Despite the hullaballoo with the 28 W numbers on Tiger Lake, we suspect that most OEMs will still be positioning the hardware inside chassis built for the 15 W ultraportable market. This is where most of Intel’s OEMs have had success over the last decade, as the lower cooling requirements allow for a more user-friendly design. At 28 W, there is more of a cross-over into laptops that have discrete graphics options, and the main company that has succeeded in offering 28 W laptops without discrete graphics has been Apple - most Intel partners, if they want discrete graphics, end up looking at the 45 W processors with more cores.

So in that respect, our main battle should occur between the products built for 15 W. To that end we have been able to put the three together that will command this holiday season’s offerings: Ice Lake, Tiger Lake, and AMD’s Renoir.

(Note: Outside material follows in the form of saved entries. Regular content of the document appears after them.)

(* ===== verification/AgentAnswers.v ===== *)
(** * Every call of the model is answered

    What a step of the loop of [AgentDrive] adds to the transcript: a provider
    refuses a request in which a call has no result, so each step that goes on
    leaves as many results as calls, in their order.  At the end, a claimed turn
    in a world that answers: its first step runs two calls side by side, its
    second parks on a call of the client; the theorems about turns apply. *)
From S2P Require Import Prelude RustStr ShellPolicy TurnTables TurnResolve TurnCancel TurnParks TurnPlacements.
From S2P Require Import Json ErrorKinds ContextFit Transcript Checkpoint RequestPrefix ToolPreview Approvals.
From S2P Require Import ToolGate AgentStream AgentLoop AgentDrive AgentTheorems.

Open Scope nat_scope.
Lemma split_ws_space_between (a b : jsstring) (c : char) :
  is_space c = true ->
  Spec.split_ws (a ++ c :: b) = Spec.split_ws a ++ Spec.split_ws b.
Proof.
  intro Hc. induction a as [|x a IH].
  - cbn. rewrite Hc. reflexivity.
  - cbn [app Spec.split_ws]. rewrite IH.
    destruct (is_space x); [reflexivity|].
    destruct (Spec.split_ws a) as [|w ws] eqn:E;
      [exfalso; exact (split_ws_nonempty a E) | reflexivity].
Qed.

Lemma collect_app (l l' : list jsstring) :
  Spec.collect (l ++ l') = Spec.collect l ++ Spec.collect l'.
Proof.
  induction l as [|w l IH]; [reflexivity|].
  cbn [app Spec.collect]. rewrite IH.
  destruct (Spec.token_tag w); reflexivity.
Qed.

(** The body scan works token by token: the tags of two texts joined by
    a whitespace character are the tags of the first followed by the tags
    of the second. *)
Theorem body_tags_space_between (a b : jsstring) (c : char) :
  is_space c = true ->
  body_tags (a ++ c :: b) = body_tags a ++ body_tags b.
Proof.
  intro Hc. rewrite !body_tags_tokens. unfold Spec.body_tags.
  rewrite (split_ws_space_between a b c Hc). apply collect_app.
Qed.

End BodyTagsMore.

Lemma body_tags_alphabet_witness :
  lit "pjt/q1" <> []
  /\ forallb is_tagchar (lit "pjt/q1") = true
  /\ strip_hash (lit "pjt/q1") = lit "pjt/q1"
  /\ normalize (lit "pjt/q1") = lit "pjt/q1".
Proof.
  apply (body_tags_alphabet (lit "see #pjt/q1 (#draft)") (lit "pjt/q1")).
  in_log.
Defined.

Lemma body_tags_space_between_witness :
  body_tags (lit "#a b!" ++ LF :: lit "c-d #e#")
  = body_tags (lit "#a b!") ++ body_tags (lit "c-d #e#").
Proof.
  apply (body_tags_space_between (lit "#a b!") (lit "c-d #e#") LF).
  reflexivity.
Defined.

(* ================================================================== *)
(** * More on the frontmatter match *)
(* ================================================================== *)

Section FrontmatterMore.

Lemma startsWith_more (s p rest : jsstring) :
  startsWith s p = true -> startsWith (s ++ rest) p = true.
Proof.
  intro H. apply startsWith_app in H as [r ->].
  apply startsWith_app. exists (r ++ rest). symmetry. apply app_assoc.
Qed.

Lemma startsWith_skipn (s p : jsstring) :
  startsWith s p = true -> s = p ++ skipn (List.length p) s.
Proof.
  intro H. apply startsWith_app in H as [r ->].
  rewrite skipn_app, skipn_all, Nat.sub_diag. reflexivity.
Qed.

(** The lazy group stops at the first fence. *)
Lemma lazy_group_split (s g rest : jsstring) :
  lazy_group_then_fence s = Some (g, rest) ->
  s = g ++ fence ++ rest /\ contains_fence g = false.
Proof.
  revert g rest; induction s as [|c s IH]; intros g rest H.
  - discriminate.
  - cbn [lazy_group_then_fence] in H.
    destruct (startsWith (c :: s) (LF :: lit "---")) eqn:Es.
    + injection H as <- <-. split; [|reflexivity].
      apply (startsWith_skipn (c :: s) fence Es).
    + destruct (lazy_group_then_fence s) as [[g' rest']|] eqn:El; [|discriminate].
      injection H as <- <-.
      destruct (IH g' rest' eq_refl) as [-> Hg]. split; [reflexivity|].
      cbn [contains_fence]. rewrite Hg, orb_false_r.
      destruct (startsWith (c :: g') (LF :: lit "---")) eqn:E; [|reflexivity].
      apply (startsWith_more (c :: g') (LF :: lit "---") (fence ++ rest')) in E.
      cbn [app] in E. congruence.
Qed.

Lemma newline_group_split (s g rest : jsstring) :
  newline_group_fence s = Some (g, rest) ->
  s = LF :: g ++ fence ++ rest /\ contains_fence g = false.
Proof.
  destruct s as [|c s]; [discriminate|]. unfold newline_group_fence.
  destruct (N.eqb c LF) eqn:E; [|discriminate].
  apply N.eqb_eq in E. subst c. intro H.
  destruct (lazy_group_split _ H) as [-> Hg]. split; [reflexivity | exact Hg].
Qed.

Lemma spaces_group_split (s g rest : jsstring) :
  spaces_newline_group_fence s = Some (g, rest) ->
  exists ws,
    forallb is_space ws = true
    /\ s = ws ++ LF :: g ++ fence ++ rest
    /\ contains_fence g = false.
Proof.
  revert g rest; induction s as [|c s IH]; intros g rest H; [discriminate|].
  cbn [spaces_newline_group_fence] in H.
  assert (newline_group_fence (c :: s) = Some (g, rest) ->
          exists ws, forallb is_space ws = true
                     /\ c :: s = ws ++ LF :: g ++ fence ++ rest
                     /\ contains_fence g = false) as Hdirect.
  { intro Hn. destruct (newline_group_split _ Hn) as [-> Hg].
    exists []. split; [reflexivity|]. split; [reflexivity | exact Hg]. }
  destruct (is_space c) eqn:Ec; [|exact (Hdirect H)].
  destruct (spaces_newline_group_fence s) as [[g' rest']|] eqn:Es;
    [|exact (Hdirect H)].
  injection H as <- <-.
  destruct (IH g' rest' eq_refl) as (ws & Hws & -> & Hg).
  exists (c :: ws). cbn [forallb]. rewrite Ec, Hws.
  split; [reflexivity|]. split; [reflexivity | exact Hg].
Qed.

Lemma lazy_group_finds (g rest : jsstring) :
  lazy_group_then_fence (g ++ fence ++ rest) <> None.
Proof.
  induction g as [|c g IH].
  - unfold fence. cbn [app lazy_group_then_fence].
    assert (startsWith (LF :: lit "---" ++ rest) (LF :: lit "---") = true) as ->
      by (apply startsWith_app; exists rest; reflexivity).
    discriminate.
  - cbn [app lazy_group_then_fence].
    destruct (startsWith (c :: g ++ fence ++ rest) (LF :: lit "---"));
      [discriminate|].
    destruct (lazy_group_then_fence (g ++ fence ++ rest)) as [[g' rest']|];
      [discriminate | contradiction].
Qed.
(** C8. A row whose Expected Results cell is "OK " is not blank and gets
    exactly one GENERIC_EXPECTED_RESULTS warning, the generic-phrase one,
    quoting "OK"; in a table it is the only issue of the rule on that row.
    For every row the rule emits at most one issue, and it is the
    generic-phrase message whenever the normalised text is a generic phrase,
    the too-short message only otherwise (and then the text has at most
    three characters); the two messages are never the same text. *)
Theorem generic_phrase_precedence (df : DataFrame) (i : nat) (r : row) :
  let expected := row_get r "Expected Results" (VStr "") in
  let norm := generic_expected_results._normalize expected in
  let ok_issue :=
    common.make_issue (VInt (Z.of_nat i + 2))
      ("Expected Results is too generic (" +:+ pystr.dquote +:+ "OK"
       +:+ pystr.dquote +:+ ")")
      "GENERIC_EXPECTED_RESULTS" (Some "WARNING") (Some "Expected Results") in
  (expected = VStr "OK " →
     common.is_blank_row r = false
     ∧ generic_expected_results.check_row (Z.of_nat i) r = [ ok_issue ]
     ∧ (has_column df "Expected Results" = true → rows df !! i = Some r →
        issues_at i (generic_expected_results.check_generic_expected_results df)
        = [ ok_issue ]))
  ∧ (length (generic_expected_results.check_row (Z.of_nat i) r) ≤ 1)%nat
  ∧ (∀ e, e ∈ generic_expected_results.check_row (Z.of_nat i) r →
       if bool_decide (norm ∈ generic_expected_results.GENERIC_PHRASES)
       then dict_get e "message"
            = Some (VStr (generic_expected_results.generic_message expected))
       else dict_get e "message"
            = Some (VStr (generic_expected_results.short_message expected))
            ∧ (String.length norm ≤ 3)%nat)
  ∧ generic_expected_results.generic_message expected
    ≠ generic_expected_results.short_message expected.
Proof.
  intros expected norm ok_issue. split; [| split; [| split]].
  - intros Hok.
    assert (common.is_blank_row r = false) as Hnb.
    { apply not_blank_of_expected. fold expected. rewrite Hok. by vm_compute. }
    assert (generic_expected_results.check_row (Z.of_nat i) r = [ok_issue]) as Hrow.
    { unfold generic_expected_results.check_row. rewrite Hnb. fold expected.
      rewrite Hok. reflexivity. }
    split; [done | split; [done |]].
    intros Hcol Hr. unfold generic_expected_results.check_generic_expected_results.
    rewrite Hcol. cbn [negb]. unfold issues_at.
    rewrite (filter_iterrows generic_expected_results.check_row) by apply generic_row.
    by rewrite Hr.
  - unfold generic_expected_results.check_row.
    repeat (case_match; simpl; try lia).
  - intros e. unfold generic_expected_results.check_row. fold expected. fold norm.
    destruct (common.is_blank_row r); [by intros ?%elem_of_nil |].
    destruct (common.is_empty_like expected); [by intros ?%elem_of_nil |].
    destruct (bool_decide (norm ∈ generic_expected_results.GENERIC_PHRASES)).
    + intros ->%list_elem_of_singleton. apply make_issue_message.
    + destruct (String.length norm <=? 3)%nat eqn:Hlen;
        [| by intros ?%elem_of_nil].
      intros ->%list_elem_of_singleton. split; [apply make_issue_message |].
      by apply Nat.leb_le.
  - apply generic_short_messages_differ.
Qed.
Lemma concat_nil {A} (l : list (list A)) : concat l = [] <-> Forall (fun x => x = []) l.
Proof.
  induction l as [|x l IH]; simpl; [by split|].
  rewrite Forall_cons, <- IH. split; [by intros [-> ->]%app_eq_nil|by intros [-> ->]].
Qed.

Lemma elem_of_concat {A} (x : A) ls : x ∈ concat ls <-> exists l, l ∈ ls /\ x ∈ l.
Proof. setoid_rewrite list_elem_of_In. rewrite in_concat. naive_solver. Qed.

Lemma elem_of_snoc {A} (l : list A) x y : x ∈ l ++ [y] -> x ∈ l \/ x = y.
Proof. intros [Hb| ->%list_elem_of_singleton]%elem_of_app; auto. Qed.
(* ===== verification/RustStrFacts.v ===== *)
(** * Lemmas on the string operations

    Decimal text, lines, UTF-8 decoding and trimming, as the components that
    print and parse need them. *)

From S2P Require Export RustStr.

(** ** Bytes *)

Lemma all_bytes_app p s t : all_bytes p (s +:+ t) = all_bytes p s && all_bytes p t.
Proof. induction s as [|a s IH]; simpl; [done|]. by rewrite IH, andb_assoc. Qed.

Lemma all_bytes_impl (p q : ascii -> bool) s : (forall a, p a = true -> q a = true) ->
  all_bytes p s = true -> all_bytes q s = true.
Proof.
  intros Hpq. induction s as [|a s IH]; simpl; [done|].
  intros [Ha Hs]%andb_true_iff. by rewrite (Hpq _ Ha), IH.
Qed.

Lemma byte_val_range a : (0 <= byte_val a < 256)%Z.
Proof. unfold byte_val. pose proof (N_ascii_bounded a). lia. Qed.

Lemma ascii_in_iff lo hi a : ascii_in lo hi a = true <-> (lo <= byte_val a <= hi)%Z.
Proof. unfold ascii_in. rewrite andb_true_iff, !Z.leb_le. done. Qed.

(** ** UTF-8 *)

Definition is_ascii (a : ascii) : bool := ascii_in 0 127 a.

Lemma utf8_valid_ascii s : all_bytes is_ascii s = true -> utf8_valid s = true.
Proof.
  induction s as [|a s IH]; simpl; [done|]. intros [Ha Hs]%andb_true_iff.
  unfold is_ascii in Ha. rewrite Ha. auto.
Qed.

Lemma utf8_width_ascii a : is_ascii a = true -> utf8_width a = 1.
Proof.
  unfold is_ascii, utf8_width. rewrite ascii_in_iff. intros Ha.
  destruct (Z.ltb_spec (byte_val a) 192); [done|lia].
Qed.

(** [chars] loses nothing. *)
Lemma chars_concat s : str_concat (chars s) = s.
Proof.
  assert (forall n s, String.length s <= n -> str_concat (chars s) = s) as Hn.
  { clear s. unfold str_concat. induction n as [|n IH]; intros [|a s] Hl; simpl in *; [done|lia|done|].
    repeat case_match; subst; cbn [foldr String.append];
      rewrite IH by (simpl in *; lia); reflexivity. }
  by apply (Hn (String.length s)).
Qed.

Lemma chars_ascii_cons a s : is_ascii a = true -> chars (String a s) = String a "" :: chars s.
Proof. intros Ha. simpl. by rewrite (utf8_width_ascii _ Ha). Qed.

Lemma chars_ascii s : all_bytes is_ascii s = true ->
  chars s = (fun a => String a "") <$> String.list_ascii_of_string s.
Proof.
  induction s as [|a s IH]; [done|]. simpl all_bytes. intros [Ha Hs]%andb_true_iff.
  rewrite (chars_ascii_cons _ _ Ha), (IH Hs). done.
Qed.

(** The last character of a well-formed text that ends in an ASCII byte. *)
Lemma chars_last s a : is_ascii a = true -> utf8_valid (s +:+ String a "") = true ->
  exists cs, chars (s +:+ String a "") = cs ++ [String a ""].
Proof.
  intros Ha. assert (is_cont a = false) as Hc.
  { apply not_true_iff_false. unfold is_cont. unfold is_ascii in Ha.
    rewrite ascii_in_iff in *. lia. }
  assert (forall n s, String.length s <= n -> utf8_valid (s +:+ String a "") = true ->
    exists cs, chars (s +:+ String a "") = cs ++ [String a ""]) as Hn; [|by apply (Hn (String.length s))].
  clear s. induction n as [|n IH]; intros [|b s] Hl Hv; simpl in Hl; try lia;
    [exists []; simpl; by rewrite (utf8_width_ascii _ Ha)..|].
  destruct (is_ascii b) eqn:Hb.
  - simpl in Hv |- *. rewrite (utf8_width_ascii _ Hb). unfold is_ascii in Hb. rewrite Hb in Hv.
    destruct (IH s) as [cs E]; [lia|done|]. exists (String b "" :: cs).
    simpl. by rewrite E.
  - simpl in Hv |- *. unfold is_ascii in Hb. rewrite Hb in Hv.
    unfold ascii_in in Hb.
    assert (128 <= byte_val b)%Z as Hb'.
    { pose proof (byte_val_range b). rewrite <- not_true_iff_false, andb_true_iff, !Z.leb_le in Hb. lia. }
    unfold utf8_width. destruct s as [|c s]; simpl in Hv |- *.
    { rewrite Hc in Hv. by destruct (ascii_in 194 223 b). }
    destruct (ascii_in 194 223 b) eqn:E2.
    { apply ascii_in_iff in E2. destruct (Z.ltb_spec (byte_val b) 192); [lia|].
      destruct (Z.ltb_spec (byte_val b) 224); [|lia]. apply andb_true_iff in Hv as [_ Hv].
      simpl in Hl. destruct (IH s) as [cs E]; [lia|done|]. eexists (_ :: cs). simpl. by rewrite E. }
    destruct s as [|e s]; simpl in Hv |- *.
    { rewrite Hc, andb_false_r in Hv. by destruct (ascii_in 224 239 b). }
    destruct (ascii_in 224 239 b) eqn:E3.
    { apply ascii_in_iff in E3. destruct (Z.ltb_spec (byte_val b) 192); [lia|].
      destruct (Z.ltb_spec (byte_val b) 224); [lia|]. destruct (Z.ltb_spec (byte_val b) 240); [|lia].
      apply andb_true_iff in Hv as [_ Hv].
      simpl in Hl. destruct (IH s) as [cs E]; [lia|done|]. eexists (_ :: cs). simpl. by rewrite E. }
    destruct s as [|f s]; simpl in Hv |- *.
    { by rewrite Hc, andb_false_r in Hv. }
    apply andb_true_iff in Hv as [Hv1 Hv].
    apply andb_true_iff in Hv1 as [[[Hv1 _]%andb_true_iff _]%andb_true_iff _]. apply ascii_in_iff in Hv1.
    destruct (Z.ltb_spec (byte_val b) 192); [lia|]. destruct (Z.ltb_spec (byte_val b) 224); [lia|].
    destruct (Z.ltb_spec (byte_val b) 240); [lia|]. destruct (Z.ltb_spec (byte_val b) 248); [|lia].
    simpl in Hl. destruct (IH s) as [cs E]; [lia|done|]. eexists (_ :: cs). simpl. by rewrite E.
Qed.
(* ===== verification/Laya.v ===== *)
(** * The Laya decision engine ([crates/ulpf-ai/src/laya.rs])

    Scores from tokens that occur in a line, turned into probabilities by a
    softmax.  [f64::exp] is the platform's; the order in which a hash map gives
    its entries is an argument. *)

From S2P Require Export Float64.

Class LibM := { f64_exp : f64 -> f64 }.

Record LayaChoice := mkChoice {
  ch_label : string;
  ch_probability : f64;
  ch_rankings : list (string * f64)
}.

Record LayaScore := mkScore { sc_score : f64; sc_confidence : f64 }.

Record LayaNoul := mkNoul { no_decision : bool; no_probability : f64 }.

Definition vendor_candidates : list string :=
  ["cisco_asa"; "fortigate"; "paloalto"; "suricata"; "pfsense"; "juniper_srx"; "checkpoint"].

(** A name between quotes, and then a tail. *)
Definition quoted (s tail : string) : string := dquote_str +:+ s +:+ dquote_str +:+ tail.

Definition vendor_token_priors : list (string * list string) :=
  [("cisco_asa", ["Built"; "Teardown"; "outside:"; "inside:"; "connection"; "inbound"; "outbound"]);
   ("fortigate", ["type=" +:+ quoted "traffic" ""; "vd=" +:+ quoted "root" ""; "subtype=" +:+ quoted "forward" ""; "srcip="; "dstip="]);
   ("paloalto", ["Trust_to_Untrust"; "pan-os"; "vsys1"; "Trust"; "Untrust"]);
   ("suricata", [quoted "timestamp" ":"; quoted "flow_id" ":"; quoted "alert" ":"; quoted "app_proto" ":"; quoted "dest_port" ":"]);
   ("pfsense", ["pass"; "block"; "match"; "igb0"; "em0"]);
   ("juniper_srx", ["RT_FLOW_SESSION_CREATE"; "session"; "created"; "ge-0/0/0"; "sample-policy"]);
   ("checkpoint", ["Quantum"; "rule"; "accept"; "drop"; "reject"])].

Definition vendor_fingerprint_priors : list (string * list string) :=
  [("cisco_asa", ["%ASA-"]); ("fortigate", ["devname="; "logid="]); ("paloalto", [",TRAFFIC,"; ",THREAT,"]);
   ("suricata", [quoted "event_type" ":"]); ("pfsense", ["filterlog["; "filterlog:"]);
   ("juniper_srx", ["RT_FLOW:"]); ("checkpoint", ["CheckPoint-FW"])].

Definition action_token_priors : list (string * list string) :=
  [("Allowed", ["allow"; "accept"; "pass"; "permit"; "built"; "created"; "open"; "authorized"]);
   ("Blocked", ["block"; "reject"; "prevent"; "denied"; "filtered"; "quarantine"]);
   ("Dropped", ["drop"; "deny"; "discard"; "timeout"; "blackhole"]);
   ("Alert", ["alert"; "notice"; "warn"; "warning"; "alarm"; "violation"; "tamper"])].

Definition threat_tokens : list (string * f64) :=
  [("exploit", f64_lit 95 100); ("overflow", f64_lit 90 100); ("unauthorized", f64_lit 85 100); ("tamper", f64_lit 92 100);
   ("malicious", f64_lit 94 100); ("attack", f64_lit 88 100); ("sqli", f64_lit 96 100); ("injection", f64_lit 91 100);
   ("brute", f64_lit 82 100); ("spoof", f64_lit 87 100); ("backdoor", f64_lit 95 100); ("ransomware", f64_lit 99 100)].

(** [if let Some(priors) = map.get(k) { for &token in priors { if input.contains(token) { w += d } } }] *)
Fixpoint priors_of (k : string) (l : list (string * list string)) : list string :=
  match l with
  | [] => []
  | (k', v) :: l' => if String.eqb k k' then v else priors_of k l'
  end.

Definition add_hits (d : f64) (input : string) (tokens : list string) (w : f64) : f64 :=
  foldl (fun w token => if contains token input then f64_add w d else w) w tokens.

(** The engine: candidates, token tables and the path of an external model,
    which no decision reads. *)
Record LayaDecisionEngine := mkLaya {
  le_vendor_candidates : list string;
  le_vendor_token_priors : list (string * list string);
  le_vendor_fingerprint_priors : list (string * list string);
  le_action_token_priors : list (string * list string);
  le_threat_tokens : list (string * f64);
  le_onnx_model_path : option string
}.

(** [LayaDecisionEngine::new]; [priors] are the entries of [action_token_priors]
    in the order in which the hash map gives them. *)
Definition laya_new (priors : list (string * list string)) : LayaDecisionEngine :=
  mkLaya vendor_candidates vendor_token_priors vendor_fingerprint_priors priors threat_tokens None.

Definition with_onnx_model (e : LayaDecisionEngine) (path : string) : LayaDecisionEngine :=
  mkLaya (le_vendor_candidates e) (le_vendor_token_priors e) (le_vendor_fingerprint_priors e) (le_action_token_priors e)
    (le_threat_tokens e) (Some path).

Definition vendor_weight (e : LayaDecisionEngine) (input vendor : string) : f64 :=
  add_hits (f64_of_Z 10) input (priors_of vendor (le_vendor_fingerprint_priors e))
    (add_hits (f64_of_Z 4) input (priors_of vendor (le_vendor_token_priors e)) f64_zero).

(** Insertion into a list in descending order, after equal elements: the stable
    sort of [rankings]. *)
Fixpoint insert_rank (x : string * f64) (l : list (string * f64)) : list (string * f64) :=
  match l with
  | [] => [x]
  | y :: l' => if f64_lt y.2 x.2 then x :: l else y :: insert_rank x l'
  end.

Section Laya.
Context `{LibM}.

Definition softmax (scores : list (string * f64)) : list (string * f64) :=
  let total_raw := foldl (fun t s => f64_add t (f64_exp s.2)) f64_zero scores in
  (fun s => (s.1, f64_clamp (f64_div (f64_exp s.2) total_raw) (f64_lit 1 1000) (f64_lit 999 1000))) <$> scores.

Definition choose (fallback : string) (scores : list (string * f64)) : LayaChoice :=
  let rankings := foldl (fun acc x => insert_rank x acc) [] (softmax scores) in
  let top := default (fallback, f64_lit 1 2) (head rankings) in
  mkChoice top.1 top.2 rankings.

Definition classify_vendor (e : LayaDecisionEngine) (input : string) : LayaChoice :=
  choose "unknown" ((fun vendor => (vendor, vendor_weight e input vendor)) <$> le_vendor_candidates e).

Definition classify_action (e : LayaDecisionEngine) (input : string) : LayaChoice :=
  let input_lower := to_ascii_lowercase input in
  choose "Unknown" ((fun p => (p.1, add_hits (f64_of_Z 3) input_lower p.2 f64_zero)) <$> le_action_token_priors e).

End Laya.

Definition score_threat_risk (e : LayaDecisionEngine) (input : string) : LayaScore :=
  let input_lower := to_ascii_lowercase input in
  let '(max_risk, hits) :=
    foldl (fun '(mr, h) tw => if contains tw.1 input_lower then (if f64_lt mr tw.2 then tw.2 else mr, (h + 1)%Z) else (mr, h))
      (f64_lit 5 100, 0%Z) (le_threat_tokens e) in
  let confidence := if (0 <? hits)%Z
                    then f64_min (f64_add (f64_lit 70 100) (f64_mul (f64_of_Z hits) (f64_lit 10 100))) (f64_lit 99 100)
                    else f64_lit 90 100 in
  mkScore max_risk confidence.

Definition is_malicious_anomaly (e : LayaDecisionEngine) (input : string) : LayaNoul :=
  let risk := score_threat_risk e input in
  let is_malicious := f64_le (f64_lit 50 100) (sc_score risk) in
  mkNoul is_malicious (if is_malicious then sc_score risk else f64_sub (f64_of_Z 1) (sc_score risk)).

  • For our Ice Lake system, we have the Microsoft Surface Laptop 3. This has the top-of-the-line quad-core Core i7-1065G7, along with 16 GB of LPDDR4X-3733. Base 1.3 GHz, Turbo 3.9 GHz.  Because this is an OEM design, Microsoft have determined the PL1 and PL2 values, and so they might be different from a ‘base’ design, however this is data from a real system.
  • The Tiger Lake system is our Reference Design from Intel, running the quad-core Core i7-1185G7 at 15 W TDP mode. It has 16 GB of LPDDR4X-4266. Base 1.8 GHz, Turbo 4.8 GHz.
  • Our AMD Renoir system is one of the most premium examples of AMD’s Ryzen Mobile in a 15W form factor, the Lenovo Yoga Slim 7 with the eight-core Ryzen 7 4800U processor. Even when set to the highest performance mode, the system still operates with a 15 W sustained power draw. It comes equipped with 16 GB of LPDDR4X-4266. Base 1.8 GHz, Turbo 4.2 GHz.

Compute Workload

For our 15 W comparisons, we can look again at the same benchmarks as the previous page. First up is y-Cruncher, an AVX2/AVX512 compute workload that tasks the CPU and the memory by calculating 2.5 billion digits of Pi, and requires ~11 GB of DRAM.

As we saw on the previous page, our Tiger Lake system in green at 15 W turbos up to ~53 watts before very quickly coming down to 15 W for the rest of the test.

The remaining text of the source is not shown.